How was our health care system allowed to fall into this sad, dangerous state? As the COVID crisis winds down, that’s a question grieving Canadians should demand an answer to. Given that we’re one rung from the top in the Fraser Institute’s ranking of 28 countries, the answer isn’t lack of funding. Then what is it?
Among those 28, Canada is the only one that outlaws private sector participation in the delivery of health care. Can you imagine if you could only get food from a government store or a vehicle from just one government company? Quality? Service? Innovation? Not likely! Gradual deterioration of quality, customer service and supply? Almost certain. And the outcome? Rationing via waitlists.
Prime ministers, premiers and health-care administrators have known for years that our sclerotic government-run monopoly system suffers the dual afflictions of unsustainable cost growth and ever-lengthening waitlists. Unions and other interests opposed to private clinics and hospitals vigorously perpetuate the myth that Canada has the “world’s best health system.” But the 28-country comparison clearly shows precisely the opposite.

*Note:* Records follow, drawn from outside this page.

(** What the environment answers during one request: whether the global
    limiter has a token, whether a slot came free before the deadline, the
    review of a token, the outcome of building clients, and the clock. *)
Record answers := {
  an_global : bool;
  an_slot : bool;
  an_review : string -> result go_error token_review;
  an_clients : rest_config -> result go_error unit;
  an_now : Z
}.

Inductive verdict :=
| Rejected (status : Z) (code : string) (retryAfter : option Z)
| Served (p : Principal).

(** An audit event: its name, decision and reason. *)
Abbreviation audit_event := (string * string * string)%type.

Definition authentication_failure (err : go_error) : Z * string * string :=
  match err with
  | AuthenticationError reason _ =>
    if bool_decide (reason <> "invalid_token") then (503%Z, "error", reason) else (401%Z, "deny", "invalid_token")
  | _ => (401%Z, "deny", "invalid_token")
  end.

Section middleware.
Context {R : RateLib}.

(** [authenticationMiddleware] up to the call of the next handler.  The two
    states are those while the next handler runs; [after_request] undoes the
    admission when it returns. *)
Definition authenticationMiddleware (a : Authenticator) (req : http_request) (ans : answers)
    (limiter : identityRateLimiter) (admission : option requestAdmission)
    : identityRateLimiter * option requestAdmission * verdict * list audit_event :=
  if bool_decide (Origin req <> "") then
    (limiter, admission, Rejected 403 "browser_origin" None, [("authentication", "deny", "browser_origin")])
  else
  let header := Authorization req in
  if negb (HasPrefix header "Bearer ") || (String.length header <=? 7) then
    (limiter, admission, Rejected 401 "missing_bearer" None, [("authentication", "deny", "missing_bearer")])
  else if negb (an_global ans) then
    (limiter, admission, Rejected 429 "global_rate" (Some 1%Z), [("request", "deny", "rate_limited")])
  else if negb (an_slot ans) then
    (limiter, admission, Rejected 503 "concurrency_timeout" (Some 1%Z), [("authentication", "error", "concurrency_timeout")])
  else
  let token := TrimSpace (TrimPrefix header "Bearer ") in
  match Authenticate a token (an_review ans token) (an_clients ans) with
  | Err err =>
    let '(status, decision, reason) := authentication_failure err in
    (limiter, admission, Rejected status reason None, [("authentication", decision, reason)])
  | Ok principal =>
    let allow := ("authentication", "allow", "authenticated") in
    let '(limiter', (allowed, reason)) := Allow_ limiter (IdentityKey principal) (an_now ans) in
    if negb allowed then
      (limiter', admission, Rejected 429 reason (Some (RetryAfterSeconds limiter')), [allow; ("request", "deny", "rate_limited")])
    else
    match admission with
    | None => (limiter', None, Served principal, [allow])
    | Some adm =>
      match acquireIdentity adm (IdentityKey principal) with
      | (adm', true) => (limiter', Some adm', Served principal, [allow])
      | (adm', false) =>
        (limiter', Some adm', Rejected 429 "identity_concurrency" (Some 1%Z), [allow; ("request", "deny", "rate_limited")])
      end
    end
  end.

Entrenched fear of private-sector participation impacted the recent federal election campaign when Liberal candidate Chrystia Freeland posted a Twitter video of Erin O’Toole stating he would allow provinces to “experiment with real health care reform including private for-profit and non-profit options.” Twitter later flagged Freeland’s post as “manipulated media” because it omitted O’Toole’s words “inside of universal health care.”
Liberal Leader Justin Trudeau repeatedly ignored that clarification, saying “Erin O’Toole confirmed he wants to bring private, for-profit health care to Canada …” It’s ironic, given the Liberals’ campaign focus on the perils of internet disinformation, that Trudeau’s use of Freeland’s deliberate deception helped the Liberals return to power.
Canada’s doctors, nurses and other health-care workers are world-class and highly dedicated. They have continually risked their own health doing everything humanly possible to balance the needs of both COVID and non-COVID patients, even as they face an egregious lack of facilities. They deserve our support, consideration and admiration.
But once the pandemic is behind us, Canadians should demand that Canada’s dangerous and dysfunctional government-monopoly health care system be opened to private-sector competition, as in every other country in the world.
Gwyn Morgan is a retired business leader who has been a director of five global corporations.